I recently had to reformat my Dell Latitude D630 laptop at work (Windows XP Professional with SP3). We also have a server (Windows 2003 Server) that we use to store documents, network printer drivers and common items. I have never, in the past, had any problem accessing anything on the server until after the reformat. I can access everything with one exception. We have a common folder "Controlled Documents" which contain sub-folders for Word and Excel documents for each company department. I can access each of these sub folders and all the files in them with the exception of the files in the "Manufacturing" subfolder. I can open the "Manufacturing" sub-folder, however, when I try to open any of the files, I get a "_Access Denied. Contact your Administrator_" message. I am the administrator, and I have no idea what is causing this.

I checked several of the other computers in the office and no one else is having any problem accessing the files contained oin "Manufacturing."

My server set up was the same as it previously had been when I wasn't having any issues.

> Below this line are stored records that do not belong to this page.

Lemma avail_push_spec st s g L (Q : unit → State → Prop) :
  segs st !! s = Some g → avail_list (segs st) (c_avail (central st)) L → s ∉ L →
  (∀ S', same_on seg_rest (segs st) S' → avail_list S' (Some s) (s :: L) →
     Q tt (set_segs S' (set_central (set_c_avail (Some s) (central st)) st))) →
  wp (avail_push s) Q st.
Proof.
  intros Hs [Hd Hfl] Hn HQ. unfold avail_push. do 5 st_step. cbn [central set_segs c_avail].
  destruct (c_avail (central st)) as [a|] eqn:Ea.
  - pose proof (dchain_some _ _ _ _ Hd) as (n & L' & -> & Hln & _).
    unfold sg_links in Hln. destruct (segs st !! a) as [ga|] eqn:Hga; simplify_eq/=.
    assert (a ≠ s) as Hne by (intros ->; apply Hn; left).
    st_steps. apply HQ.
    + repeat first [apply same_on_insert with (2 := Hs) | eapply same_on_insert]; try lk; done.
    + split.
      * apply (dchain_push (sg_links (segs st)) _ (Some a) (a :: L')); [done| | |].
        -- unfold sg_links. simpl. by simplify_map_eq.
        -- intros x Hx Hxa. unfold sg_links. simpl.
           assert (x ≠ s) by (intros ->; done). assert (x ≠ a) by congruence. by simplify_map_eq.
        -- intros x b [= <-] Hx. unfold sg_links in *. simpl. rewrite Hga in Hx. by simplify_map_eq.
      * intros x gx. simpl. intros Hx. destruct (decide (x = s)) as [->|Hxs].
        { simplify_map_eq. by rewrite bool_decide_true by left. }
        assert (∀ b, bool_decide (x ∈ b) = bool_decide (x ∈ s :: b)) as Hb.
        { intros b. apply bool_decide_ext. rewrite elem_of_cons. naive_solver. }
        rewrite <-Hb. destruct (decide (x = a)) as [->|Hxa]; simplify_map_eq; by rewrite <-Hfl with (1 := Hga) || eauto.
  - destruct L as [|? ?]; [|by destruct Hd].
    st_steps. apply HQ.
    + repeat first [apply same_on_insert with (2 := Hs) | eapply same_on_insert]; try lk; done.
    + split.
      * split; [done|]. exists None. split; [|done]. unfold sg_links. simpl. by simplify_map_eq.
      * intros x gx. simpl. intros Hx. destruct (decide (x = s)) as [->|Hxs]; simplify_map_eq.
        { by rewrite bool_decide_true by left. }
        rewrite (Hfl _ _ Hx). symmetry. apply bool_decide_false.
        intros ->%list_elem_of_singleton. done.
Qed.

Again, I can access everything else on the server, just and I always have.

The access permissions on the server haven't changed.

Even though my server access (on the server) was not affected but the laptop reformat, I even deleted my server access and created it anew in the server, but that made no difference whatsoever (I can still access everything on ther server except the files in "Manufacturing.")

I don't know where else to look. I am thinking though that the problem must be on the laptop side, rather than the server since nothing within the server has changed.

If anyone has any ideas and can point me in a direction, I'd greatly appreciate it!

Thank you in advance!


----------



## peonowns

Did you check the folders share option?.
If you delete an account it removes the share.
So you might have to re-add.


----------



## robbie5924

I can access the folder, but I just can't access any of the files inside the folder. Can you tell me how I check the folder share option?? In the past, whenever I would add someone new (new employee or new computer) I would simply add them to the server, assign the appropriate group memberships and they were good to go....... 

Thank you!


----------



## peonowns

Go onto the server, Go to the Folder in question right click then share.. if that is not there click properties then sharing.
Then click change sharing permissions or advanced sharing ,depending on how u got to it.
Then click permissions.

Check that your account name is there or group., if not add it by pressing add.
If it is select it and make sure it is set allow on the settings u need and not Deny ( the one u probably will need to change is Read).


----------



## robbie5924

I found it! The sharing folder was set up exactly like all the others, but while in there I went and looked at the security tab permissions and discovered that I wasn't listed as a user. Once I did that, everything was fine!!

What is odd is that I always go into the Users's list to add someone and give them access to specific folders and have never had a problem. When I looked at that list, I am listed, but I wasn't there under the security tab. Not sure why that was the case, but its is resolved now and I learned something new about checking that in the event that I encounter this issue in the future.

Thank you for your help and support!


----------



## peonowns

np problem glad you fixed it :.


----------